Swash – Venda de dados com compensação justa
Swash segue um princípio diferente: monetiza os dados que você gera diariamente. Originalmente concebido como uma extensão de navegador, Swash evolui para uma plataforma abrangente de posse e avaliação de dados.
A extensão funciona com Chrome, Firefox, Edge ou Brave. Após a instalação, ela recolhe sistematicamente dados de uso – informações que, de outra forma, perderia gratuitamente para anunciantes, investigadores e operadores de plataformas. Swash agrupa esses fluxos de dados, agregando-os e vendendo-os a compradores verificados.
O modelo de remuneração é transparente: os utilizadores recebem 70% do valor da venda em $DATA (tokens nativos do ecossistema Streamr, atualmente cerca de $0.01 por unidade). Os restantes 30% financiam a própria plataforma Swash. Isto difere fundamentalmente do padrão, onde os utilizadores não recebem nada e as plataformas capturam toda a margem de lucro.
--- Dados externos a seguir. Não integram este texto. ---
(** One iteration of [for sentence in sentences]. *)
Definition split_step (p : DocumentProcessor) (src : string)
    (st : loop_state) (sentence : text) : loop_state :=
  let s_len := Z.of_nat (length sentence) in
  let st' :=
    if (chunk_size p <? curr_len st + s_len)
       && negb (bool_decide (current st = [])) then
      let t := strip (join space (current st)) in
      let o := overlap_text p t in
      {| chunks := emit src (chunks st) t;
         current := [o];
         curr_len := Z.of_nat (length o) |}
    else st in
  {| chunks := chunks st';
     current := current st' ++ [sentence];
     curr_len := curr_len st' + s_len + 1 |}.

Definition split_loop (p : DocumentProcessor) (src : string)
    (sentences : list text) : loop_state :=
  foldl (split_step p src)
        {| chunks := []; current := []; curr_len := 0 |} sentences.

(** The flush after the loop. *)
Definition flush (src : string) (st : loop_state) : list DocumentChunk :=
  match current st with
  | [] => chunks st
  | _ => emit src (chunks st) (strip (join space (current st)))
  end.

Definition _split_text (p : DocumentProcessor) (t : text) (src : string)
    : list DocumentChunk :=
  flush src (split_loop p src (re_split_sentences t)).

Definition idx_of (c : DocumentChunk) : Z := chunk_idx (metadata c).

(** Chunk [i] carries index [i]. *)
Definition numbered (cs : list DocumentChunk) : Prop :=
  idx_of <$> cs = Z.of_nat <$> seq 0 (length cs).

(** The length of the buffer once joined. *)
Definition joined_len (st : loop_state) : Z :=
  Z.of_nat (length (join space (current st))).

(** [n] exceeds [chunk_size] by no more than the length of one of the
    sentences. *)
Definition within (p : DocumentProcessor) (sentences : list text) (n : Z)
    : Prop :=
  ∃ s, s ∈ sentences ∧ n ≤ chunk_size p + Z.of_nat (length s).

Definition chunks_within (p : DocumentProcessor) (sentences : list text)
    (cs : list DocumentChunk) : Prop :=
  Forall (λ c, within p sentences (char_count (metadata c))) cs.
(** What a successful [new_file] has done. *)
Lemma new_file_Ok (name : string) (mode : open_mode) (w w' : world) (p : string) :
  new_file name mode w = (Ok p, w') ->
  let path := OsPath.join2 (artifact_dir (art w)) (lstrip_slash name) in
  p = path
  /\ _final (art w) = false
  /\ FS.exists_ (fs w) path = false
  /\ art w' = set_added_new (art w)
  /\ exists fs1,
      mkdir_exists_ok (OsPath.dirname path) (fs w) = (Ok tt, fs1)
      /\ match mode with
         | Creating => FS.write fs1 path "" = Ok (fs w')
         | Reading => fs w' = fs1 /\ exists c, FS.read fs1 path = Ok c
         end.
Proof.
  intros Hn path. unfold new_file in Hn.
  apply MonadFacts.bind_Ok in Hn as (u & w0 & Hens & Hn).
  apply ensure_can_add_Ok in Hens as [-> Hfinal].
  apply MonadFacts.bind_Ok in Hn as (a & w0 & Ha & Hn).
  unfold get_art in Ha. injection Ha as <- <-.
  apply MonadFacts.bind_Ok in Hn as (w0 & w1 & Hw & Hn).
  unfold get_world in Hw. injection Hw as <- <-. fold path in Hn.
  destruct (FS.exists_ (fs w) path) eqn:Eex; [discriminate|].
  apply MonadFacts.bind_Ok in Hn as ([] & w1 & Hmk & Hn).
  apply lift_fs_Ok in Hmk as [Hart1 Hmk].
  apply MonadFacts.bind_Ok in Hn as ([] & w2 & Hmod & Hn).
  unfold modify_art in Hmod. injection Hmod as <-.
  destruct mode; unfold open_ in Hn.
  - apply MonadFacts.bind_Ok in Hn as (w2 & w3 & Hw & Hn).
    unfold get_world in Hw. injection Hw as <- <-.
    apply MonadFacts.bind_Ok in Hn as (fs' & w3 & Hwr & Hn).
    unfold of_result in Hwr. injection Hwr as Hwr <-.
    apply MonadFacts.bind_Ok in Hn as ([] & w3 & Hput & Hn).
    unfold put_world in Hput. injection Hput as <-.
    unfold ret in Hn. injection Hn as <- <-. simpl in *.
    repeat split; try congruence. exists (fs w1). split; [exact Hmk | exact Hwr].
  - apply MonadFacts.bind_Ok in Hn as (w2 & w3 & Hw & Hn).
    unfold get_world in Hw. injection Hw as <- <-.
    apply MonadFacts.bind_Ok in Hn as (c & w3 & Hrd & Hn).
    unfold of_result in Hrd. injection Hrd as Hrd <-.
    unfold ret in Hn. injection Hn as <- <-. simpl in *.
    repeat split; try congruence. exists (fs w1). repeat split; eauto.
Qed.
Uma vantagem central é o modelo de dados “Zero Party”: os utilizadores devem consentir ativamente e descarregar a ferramenta antes de qualquer recolha começar. Antes, são aplicadas medidas de segurança rigorosas para gerar pacotes de dados anónimos e seguros.
Porque uma carteira segura é imprescindível
A questão do armazenamento é central para as criptomoedas. Para posições pequenas ou alta frequência de negociações, uma custódia numa plataforma de bolsa é prática. Quem detém maiores quantidades deve transferi-las para uma carteira dedicada – seja uma Hot Wallet (online, flexível), ou Cold Wallet (offline, máxima segurança).
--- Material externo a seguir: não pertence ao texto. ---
(** On the wire the outcome is spelled differently from the stored
    one: dismissing with the preset outcome sends [outcome=success],
    and neither value a request can carry reads "successful" or
    "failed". *)
Example dismiss_outcome_wire_spelling :
  Js.sent (snd (ActiveCheckins.click_dismiss Samples.accepts
                  (ActiveCheckins.openDismissDialog Samples.pikachu
                     Samples.two_patients))) =
    [ {| Js.url := "/checkins/dismiss/7?outcome=success";
         Js.method := Some "POST"; Js.body := None |} ] /\
  ~ In (ActiveCheckins.outcome_text ActiveCheckins.success) ["successful"; "failed"] /\
  ~ In (ActiveCheckins.outcome_text ActiveCheckins.fail) ["successful"; "failed"].
Proof.
  split; [vm_compute; reflexivity|].
  split; cbn; intros [H|[H|[]]]; discriminate.
Qed.

(** The count and the list drift apart when the selected check-in is
    not listed (the count drops to 0 while the one entry stays) and
    when it is listed twice (both entries go, the count drops by one). *)
Example dismiss_breaks_count :
  ActiveCheckins.checkins
    (Js.ui (snd (ActiveCheckins.click_dismiss Samples.accepts Samples.stale_selection)))
  = Some {| ActiveCheckins.active_checkins := [Samples.bulbasaur];
            ActiveCheckins.count := 0 |} /\
  ActiveCheckins.checkins
    (Js.ui (snd (ActiveCheckins.click_dismiss Samples.accepts Samples.listed_twice)))
  = Some {| ActiveCheckins.active_checkins := [Samples.bulbasaur];
            ActiveCheckins.count := 2 |}.
Proof. split; reflexivity. Qed.

(** Without a selected check-in the handler returns at once: nothing
    is sent and no cell changes. *)
Example dismiss_without_selection (s : ActiveCheckins.State) :
  ActiveCheckins.selectedCheckin s = None ->
  ActiveCheckins.click_dismiss Samples.accepts s =
    (Js.Normal tt, {| Js.ui := s; Js.sent := [] |}).
Proof.
  intros Hnone. unfold ActiveCheckins.click_dismiss, ActiveCheckins.handleDismiss.
  rewrite Hnone. reflexivity.
Qed.

(* ================================================================== *)
(** * Properties of the data hooks *)
(* ================================================================== *)

Section HookFacts.
Import Js.
Context {T P : Type}.
Variable fetchApi : Request -> Completion T.
Variable truthy : P -> bool.
Variable JSON_stringify : P -> Completion string.
Variable endpoint : string.
Variable method : UseMutation.Method.

Lemma message_or_Error fallback msg :
  message_or fallback (ErrorObject msg) = msg.
Proof. reflexivity. Qed.

Lemma fetchData_run (w : World (UseApi.UseApiState T)) :
  UseApi.fetchData fetchApi endpoint w =
    (Normal tt,
     {| ui := match fetchApi (get endpoint) with
              | Normal d =>
                  {| UseApi.data := Some d; UseApi.loading := false;
                     UseApi.error := None |}
              | Abrupt err =>
                  {| UseApi.data := None; UseApi.loading := false;
                     UseApi.error := Some (message_or "An error occurred" err) |}
              end;
        sent := sent w ++ [get endpoint] |}).
Proof.
  unfold UseApi.fetchData, bind, try_catch, await_fetch, update. cbn.
  destruct (fetchApi (get endpoint)); reflexivity.
Qed.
Esta estratégia dá-lhe controlo total sobre as chaves privadas e, assim, sobre o seu património. A melhor carteira para criptomoedas torna-se ainda melhor quando, como as três opções apresentadas, combina segurança, eficiência de taxas e recompensa ativa. Não só armazena com segurança, mas também gera receitas adicionais.
Conclusão: Carteiras como instrumentos de lucro
A evolução da infraestrutura de criptomoedas evidencia que: carteiras modernas devem ser muito mais do que armazenamento passivo com modelos de taxas. CIRUS, Brave e Swash demonstram que os utilizadores não precisam pagar unilateralmente, podendo beneficiar da sua participação – seja através de ganhos ao navegar, recompensas por anúncios ou compensação justa de dados.
Para quem trabalha seriamente com criptomoedas, a melhor carteira deve cumprir dois critérios: primeiro, máxima segurança das chaves privadas; segundo, retorno ativo de valor ao utilizador. Estas três plataformas mostram que isso não só é possível, como está a tornar-se cada vez mais padrão.